Danielle Wong went to bed while Tuesday night's presidential election results were still rolling in. Hillary Clinton was trailing Donald Trump, but Wong hoped the race would turn around by morning.
Instead, she woke up around 2:30 a.m. to about 100 people chanting "USA, USA, USA" through the courtyards of the University of St. Thomas' St. Paul campus.
"I just remember feeling this chilled feeling go through my entire body and I couldn't stop shaking," Wong said. "I already knew what had happened."
Wong is the 17-year-old daughter of immigrant parents from Indonesia and Malaysia. She and her roommate, who is African-American, sat in their dorm room speechless and in tears after hearing that Donald Trump had won the presidency.
From the start of his presidential run, many immigrants said they felt targeted by Trump.
In his first campaign speech, Trump referred to Mexicans as rapists and criminals, and vowed to build a wall between the United States and Mexico. He also promised at one point to ban all Muslims from entering the country. And just days before the election, Trump told a Minnesota crowd that Somalis moving to the United States weren't properly vetted and that many are joining terrorist groups.
On Wednesday morning, the day after the election, immigrants, Muslims and others who felt scapegoated during the campaign say they now face an uncertain future.
"This morning it was sort of sad emoticons and a lot of 'I love you's," said Muhamad Elrashidi, a Rochester resident who was a delegate for Bernie Sanders. He voted for Hillary Clinton because he felt she was the most qualified candidate and had an inclusive message that countered some of Trump's rhetoric.
"It was really shocking and disappointing to see there were so many people who were willing to vote for someone who embraced views of racism or misogyny or intolerance," said Elrashidi, a Muslim whose parents immigrated to the U.S. from Egypt in the 1960s. "Intolerance to people like me."
Ze Thao, 23, is a student at the University of Minnesota. She was born in a refugee camp in Thailand before moving to the U.S. in the late 1990s, and she couldn't hold back tears talking about the election results.
"America is the only home I really knew," Thao said. "There are a lot of people out there who are trying to figure out if this is the America that they know and this the America that doesn't welcome them, where else can they go."
Among those feeling lost and uneasy about the rhetoric are many Latinos in Minnesota, too. The state is home to more than 280,000 Latinos, about 40 percent of whom are under the age of 18, according to the most recent numbers from the U.S. Census Bureau.
Trump has said he'll revoke executive orders issued by President Barack Obama, which could include a 2012 order that allows undocumented immigrants brought to the country as children to get work permits and avoid deportation. That could make life hard for young people in the state.

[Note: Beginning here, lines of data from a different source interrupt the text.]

(* ===== verification/TrieLoc.v ===== *)
(** * Locations as paths of nibbles

    [CommonPrefix] and [NextBranch] work on packed bytes; on the locations of paths they
    compute the longest common prefix and the next nibble. *)
From S2P Require Import Prelude Trie.

Fixpoint pack (p : list Z) : bytes :=
  match p with
  | a :: b :: p' => (16 * a + b) :: pack p'
  | [a] => [16 * a]
  | [] => []
  end.
Definition loc (p : list Z) : Location := (if Nat.even (length p) then EVEN_PREFIX else ODD_PREFIX) :: pack p.
Definition nib (x : Z) : Prop := 0 <= x < 16.

(** The nibbles of a key. *)
Fixpoint nibbles (k : bytes) : list Z := match k with [] => [] | c :: k' => c / 16 :: c mod 16 :: nibbles k' end.
Definition is_bytes (k : bytes) : Prop := Forall (fun c => 0 <= c < 256) k.

(** The longest common prefix. *)
Fixpoint lcp (p q : list Z) : list Z :=
  match p, q with
  | x :: p', y :: q' => if bool_decide (x = y) then x :: lcp p' q' else []
  | _, _ => []
  end.

Lemma pair_ind (Q : list Z -> Prop) : Q [] -> (forall a, Q [a]) -> (forall a b p, Q p -> Q (a :: b :: p)) -> forall p, Q p.
Proof.
  intros H0 H1 H2. refine (fix IH p := _). destruct p as [|a [|b p]]; [exact H0|apply H1|]. apply H2, IH.
Qed.

Lemma high_half a b : nib a -> nib b -> Z.land (16 * a + b) 240 = 16 * a.
Proof.
  intros Ha Hb. unfold nib in *.
  assert (E : (Z.land (16 * a + b) 240 =? (16 * a + b) / 16 * 16) = true).
  { apply (forall_range 256 (fun z => Z.land z 240 =? z / 16 * 16)); [vm_compute; reflexivity|lia]. }
  apply Z.eqb_eq in E. rewrite E. mod_lia.
Qed.

Lemma low_half a b : nib a -> nib b -> Z.land (16 * a + b) 15 = b.
Proof.
  intros Ha Hb. unfold nib in *. change 15 with (Z.ones 4). rewrite Z.land_ones by lia. change (2 ^ 4) with 16. mod_lia.
Qed.

Lemma shifted_half a b : nib a -> nib b -> Z.land (Z.shiftr (16 * a + b) 4) 15 = a.
Proof.
  intros Ha Hb. unfold nib in *. rewrite Z.shiftr_div_pow2 by lia. change 15 with (Z.ones 4).
  rewrite Z.land_ones by lia. change (2 ^ 4) with 16. mod_lia.
Qed.

Lemma pack_nil p : pack p = [] <-> p = [].
Proof. by destruct p as [|a [|b p]]. Qed.

Lemma is_odd_loc p : is_odd (loc p) = negb (Nat.even (length p)).
Proof. unfold is_odd, loc. by destruct (Nat.even (length p)). Qed.

(** ** [CommonPrefix] *)

Definition oddl (p : list Z) : bool := negb (Nat.even (length p)).

Lemma common_loop_spec p : forall q, Forall nib p -> Forall nib q ->
  common_loop (oddl p) (oddl q) (pack p) (pack q)
  = (pack (lcp p q), if oddl (lcp p q) then ODD_PREFIX else EVEN_PREFIX).
Proof.
  assert (nib 0) by (unfold nib; lia).
  assert (H0 : forall a, nib a -> Z.land (16 * a) 240 = 16 * a).
  { intros a Ha. rewrite <- (Z.add_0_r (16 * a)) at 1. by rewrite high_half. }
  induction p as [|a|a b p IH] using pair_ind; intros q Hp Hq; [done| |].
  - apply Forall_inv in Hp. destruct q as [|a' [|b' q]]; [done| |].
    + apply Forall_inv in Hq. cbn [pack lcp common_loop]. rewrite (H0 a Hp), (H0 a' Hq).
      destruct (bool_decide_reflect (a = a')) as [<-|Hne];
        [rewrite Z.eqb_refl; cbn [negb]; by rewrite (bool_decide_true (@nil Z = [])) by done|].
      assert ((16 * a =? 16 * a') = false) as -> by lia. done.
    + inversion_clear Hq as [|? ? Ha' Hq']. inversion_clear Hq' as [|? ? Hb' Hq''].
      cbn [pack lcp common_loop]. rewrite H0, high_half by done.
      destruct (bool_decide_reflect (a = a')) as [<-|Hne];
        [rewrite Z.eqb_refl; cbn [negb]; by rewrite (bool_decide_true (@nil Z = [])) by done|].
      assert ((16 * a =? 16 * a') = false) as -> by lia. done.
  - inversion_clear Hp as [|? ? Ha Hp']. inversion_clear Hp' as [|? ? Hb Hp''].
    destruct q as [|a' [|b' q]]; [done| |].
    + apply Forall_inv in Hq. cbn [pack lcp common_loop]. rewrite H0, high_half by done.
      destruct (bool_decide_reflect (a = a')) as [<-|Hne].
      * rewrite Z.eqb_refl. cbn [negb]. destruct (bool_decide (pack p = []) && _); [done|].
        rewrite bool_decide_true by done. done.
      * assert ((16 * a =? 16 * a') = false) as -> by lia. done.
    + inversion_clear Hq as [|? ? Ha' Hq']. inversion_clear Hq' as [|? ? Hb' Hq''].
      cbn [pack lcp common_loop]. rewrite !high_half, !low_half by done.
      destruct (bool_decide_reflect (a = a')) as [<-|Hne].
      2:{ assert ((16 * a =? 16 * a') = false) as -> by lia. done. }
      rewrite Z.eqb_refl. cbn [negb].
      assert (E : forall c d r, oddl (c :: d :: r) = oddl r) by done. rewrite !E.
      assert (Hn : forall r, bool_decide (pack r = []) && oddl r = false).
      { intros r. destruct (bool_decide_reflect (pack r = [])) as [->%pack_nil|]; done. }
      rewrite !Hn. destruct (bool_decide_reflect (b = b')) as [<-|Hne].
      * rewrite Z.eqb_refl. cbn [negb]. rewrite IH by done. cbn [pack]. by rewrite E.
      * assert ((b =? b') = false) as -> by lia. done.
Qed.

Lemma CommonPrefix_loc p q : Forall nib p -> Forall nib q -> CommonPrefix (loc p) (loc q) = loc (lcp p q).
Proof.
  intros Hp Hq. unfold CommonPrefix. rewrite !is_odd_loc. change (negb (Nat.even (length p))) with (oddl p).
  change (negb (Nat.even (length q))) with (oddl q). cbn [tail loc].
  rewrite common_loop_spec by done. unfold loc, oddl. by destruct (Nat.even (length (lcp p q))).
Qed.

(** ** [NextBranch] *)

Lemma pack_lookup p : forall i, Forall nib p ->
  pack p !! i = match p !! (2 * i)%nat with
                | Some a => Some (16 * a + default 0 (p !! (2 * i + 1)%nat))
                | None => None
                end.
Proof.
  induction p as [|a|a b p IH] using pair_ind; intros [|i] Hp; cbn [pack]; try done.
  - cbn. f_equal. lia.
  - cbn [lookup list_lookup]. inversion_clear Hp as [|? ? _ Hp']. inversion_clear Hp' as [|? ? _ Hp''].
    fold (lookup (M := list Z) i (pack p)). rewrite IH by done. replace (2 * S i)%nat with (S (S (2 * i))) by lia.
    by replace (2 * S i + 1)%nat with (S (S (2 * i + 1))) by lia.
Qed.

Lemma length_pack p : length (pack p) = ((length p + 1) / 2)%nat.
Proof.
  induction p as [|a|a b p IH] using pair_ind; [done|done|]. cbn [pack length]. rewrite IH.
  replace (S (S (length p)) + 1)%nat with (length p + 1 + 1 * 2)%nat by lia. rewrite Nat.div_add by lia. lia.
Qed.

Lemma NextBranch_loc p q x : Forall nib q -> q !! length p = Some x -> NextBranch (loc p) (loc q) = Returns (Z.to_nat x).
Proof.
  intros Hq Hx. assert (Hn : nib x) by (rewrite Forall_lookup in Hq; by eapply Hq).
  unfold NextBranch. set (lq := loc q). unfold at_, loc at 1. cbn [lookup list_lookup obind]. unfold loc at 1 2. cbn [length].
  rewrite length_pack. assert (Hlq : forall i, lq !! S i = pack q !! i) by done.
  destruct (Nat.even (length p)) eqn:Ev.
  - change (EVEN_PREFIX =? ODD_PREFIX) with false. cbv iota. apply Nat.even_spec in Ev as [n Hlen]. rewrite Hlen in *.
    replace ((2 * n + 1) / 2)%nat with n by (rewrite Nat.mul_comm, Nat.div_add_l by lia; cbn; lia).
    rewrite Hlq, pack_lookup, Hx by done. cbn [obind].
    rewrite shifted_half; [done|done|]. destruct (q !! (2 * n + 1)%nat) eqn:E; cbn; [|unfold nib; lia].
    rewrite Forall_lookup in Hq. by eapply Hq.
  - change (ODD_PREFIX =? ODD_PREFIX) with true. cbv iota. assert (exists n, length p = 2 * n + 1)%nat as [n Hlen].
    { destruct (Nat.Even_or_Odd (length p)) as [H|[n H]]; [apply Nat.even_spec in H; congruence|by exists n]. }
    rewrite Hlen in *. replace ((2 * n + 1 + 1) / 2)%nat with (S n).
    2:{ replace (2 * n + 1 + 1)%nat with (S n * 2)%nat by lia. by rewrite Nat.div_mul. }
    replace (S (S n) - 1)%nat with (S n) by lia. rewrite Hlq, pack_lookup by done.
    destruct (q !! (2 * n)%nat) as [a|] eqn:Ea.
    + cbn [obind]. rewrite Hx. cbn [from_option id]. rewrite low_half; [done| |done]. rewrite Forall_lookup in Hq. by eapply Hq.
    + apply lookup_ge_None in Ea. apply lookup_lt_Some in Hx. lia.
Qed.

(** ** Paths *)

Lemma loc_inj p q : Forall nib p -> Forall nib q -> loc p = loc q -> p = q.
Proof.
  intros Hp Hq H. injection H as Hpar Hpack. revert q Hp Hq Hpar Hpack.
  induction p as [|a|a b p IH] using pair_ind; intros q Hp Hq Hpar Hpack.
  - symmetry in Hpack. by apply pack_nil in Hpack as ->.
  - destruct q as [|a' [|b' q]]; [done| |].
    + injection Hpack as Ha. f_equal. lia.
    + injection Hpack as _ Hp0. symmetry in Hp0. by apply pack_nil in Hp0 as ->.
  - destruct q as [|a' [|b' q]]; try done.
    + injection Hpack as _ Hp0. by apply pack_nil in Hp0 as ->.
    + inversion_clear Hp as [|? ? Ha Hp']. inversion_clear Hp' as [|? ? Hb Hp''].
      inversion_clear Hq as [|? ? Ha' Hq']. inversion_clear Hq' as [|? ? Hb' Hq''].
      injection Hpack as Hab Hpack. unfold nib in *. assert (a = a' /\ b = b') as [-> ->] by lia.
      by rewrite (IH q).
Qed.

Lemma loc_nibbles k : is_bytes k -> loc (nibbles k) = Key2Location k /\ Forall nib (nibbles k) /\ Nat.Even (length (nibbles k)).
Proof.
  intros Hk. assert (H : pack (nibbles k) = k /\ Forall nib (nibbles k) /\ Nat.Even (length (nibbles k))).
  { induction Hk as [|c k Hc _ (IH1 & IH2 & n & IH3)]; [by split_and!; [| |exists 0%nat]|]. cbn [nibbles pack length]. split_and!.
    - rewrite IH1. f_equal. mod_lia.
    - constructor; [unfold nib; mod_lia|]. constructor; [unfold nib; mod_lia|done].
    - exists (S n). lia. }
  destruct H as (H1 & H2 & H3). split_and!; [|done|done]. unfold loc. rewrite H1.
  apply Nat.even_spec in H3. by rewrite H3.
Qed.

Lemma nibbles_inj k k' : is_bytes k -> is_bytes k' -> nibbles k = nibbles k' -> k = k'.
Proof.
  intros Hk Hk' H. destruct (loc_nibbles k Hk) as [E _], (loc_nibbles k' Hk') as [E' _].
  rewrite H, E' in E. by injection E.
Qed.

(** ** The longest common prefix *)

Lemma lcp_prefix_l p q : lcp p q `prefix_of` p.
Proof.
  revert q. induction p as [|x p IH]; intros [|y q]; cbn; try apply prefix_nil.
  case_bool_decide; [by apply prefix_cons|apply prefix_nil].
Qed.
Lemma lcp_comm p q : lcp p q = lcp q p.
Proof.
  revert q. induction p as [|x p IH]; intros [|y q]; try done. cbn.
  destruct (bool_decide_reflect (x = y)) as [->|]; [by rewrite bool_decide_true, IH|by rewrite bool_decide_false by congruence].
Qed.
Lemma lcp_prefix_r p q : lcp p q `prefix_of` q.
Proof. rewrite lcp_comm. apply lcp_prefix_l. Qed.

Lemma lcp_prefix p q : p `prefix_of` q -> lcp p q = p.
Proof.
  intros [r ->]. induction p as [|x p IH]; [done|]. cbn. by rewrite bool_decide_true, IH.
Qed.

(** Where neither path is a prefix of the other they leave it by different nibbles. *)
Lemma lcp_diverge p q : lcp p q <> p -> lcp p q <> q ->
  exists x y, p !! length (lcp p q) = Some x /\ q !! length (lcp p q) = Some y /\ x <> y.
Proof.
  revert q. induction p as [|x p IH]; intros [|y q] H1 H2; try done. cbn in *.
  destruct (bool_decide_reflect (x = y)) as [<-|Hne]; [|by exists x, y].
  apply IH; congruence.
Qed.

Lemma prefix_next (p q : list Z) : p `prefix_of` q -> p <> q -> exists x, q !! length p = Some x /\ p ++ [x] `prefix_of` q.
Proof.
  intros [r ->] Hne. destruct r as [|x r]; [by rewrite app_nil_r in Hne|]. exists x.
  split; [by rewrite lookup_app_r, Nat.sub_diag by lia|]. exists r. by rewrite <- app_assoc.
Qed.

Lemma prefix_snoc_lookup (p q : list Z) x : p ++ [x] `prefix_of` q <-> p `prefix_of` q /\ q !! length p = Some x.
Proof.
  split.
  - intros [r ->]. split; [exists ([x] ++ r); by rewrite <- app_assoc|].
    rewrite <- app_assoc, lookup_app_r, Nat.sub_diag by lia. done.
  - intros [[r ->] H]. rewrite lookup_app_r, Nat.sub_diag in H by lia. destruct r as [|y r]; [done|].
    injection H as ->. exists r. by rewrite <- app_assoc.
Qed.

Lemma prefix_le (p q r : list Z) : p `prefix_of` r -> q `prefix_of` r -> (length p <= length q)%nat -> p `prefix_of` q.
Proof.
  intros Hp Hq Hle. destruct (prefix_weak_total p q r Hp Hq) as [H|H]; [done|].
  apply prefix_length_eq in H as ->; [done|]. by apply prefix_length in H.
Qed.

"That's a big one for Latinos, especially young Latinos who have only known Minnesota as their home because they either were brought here when they were months old or have never been to their country of origin," said Henry Jimenez, executive director of the non-partisan Minnesota Council on Latino Affairs. "That fear of what will happen next is definitely [being] expressed today."
Trump has also pledged to stop accepting Syrian refugees fleeing war in the Middle East. A total of 18 Syrian refugees have settled in Minnesota in 2016, according to the state's Refugee Resettlement Programs Office.
Members of the Minnesotans for Syrian Refugees, an advocacy group, said they're still unsure what will happen, but that it's likely programs will be suspended when Trump takes office. The few Syrian families who have already found refuge in the state are alarmed.
"They're very new here — they're just getting settled," said Sarah Fleming, a co-founder of the group. "To have something like this happen right when you get here and the trauma that you're experiencing and transitioning as a refugee, is very unsettling."
In some ways, Trump's anti-immigration stances mirror others from the United States' past. In the 1850s, the American Party sought to prevent Irish immigrants from becoming citizens, said Erika Lee, director of the immigration history research center at the University of Minnesota.
"We don't think of them as different today, but they were considered as different to native-born Americans and to some of the other European immigrants who had already come," Lee said. "There was the same concern over a changing America, a changing ethnic makeup in America in addition to some of those larger economic and political concerns as well."
A commitment to diversity and opposition to what they see as xenophobia is part of why some voters supported Clinton. To Nadine Engbrecht-Schaff and her 21-year-old daughter, Ana, Trump's promises stirred up hate and moved the country backwards.
On Election Day, the mother and daughter dressed in pantsuits to cast their ballots for Clinton and watched the returns come in with a group of female friends. Nadine says it was hard waking up to the news that Trump had won enough votes to become president.
"Who of my friends and family and neighbors did that?" Nadine said. "I know people are trying to send some kind of message, but I think it's an expensive message. I'm kind of concerned for the next four years."
While Nadine is discouraged by Clinton's loss, she said it's also a wake-up call. The women's group she belongs to is already planning a meeting next week to talk about how, in spite of Trump's victory, they can get more active and make a difference.
MPR News reporter Laura Yuen contributed to this report.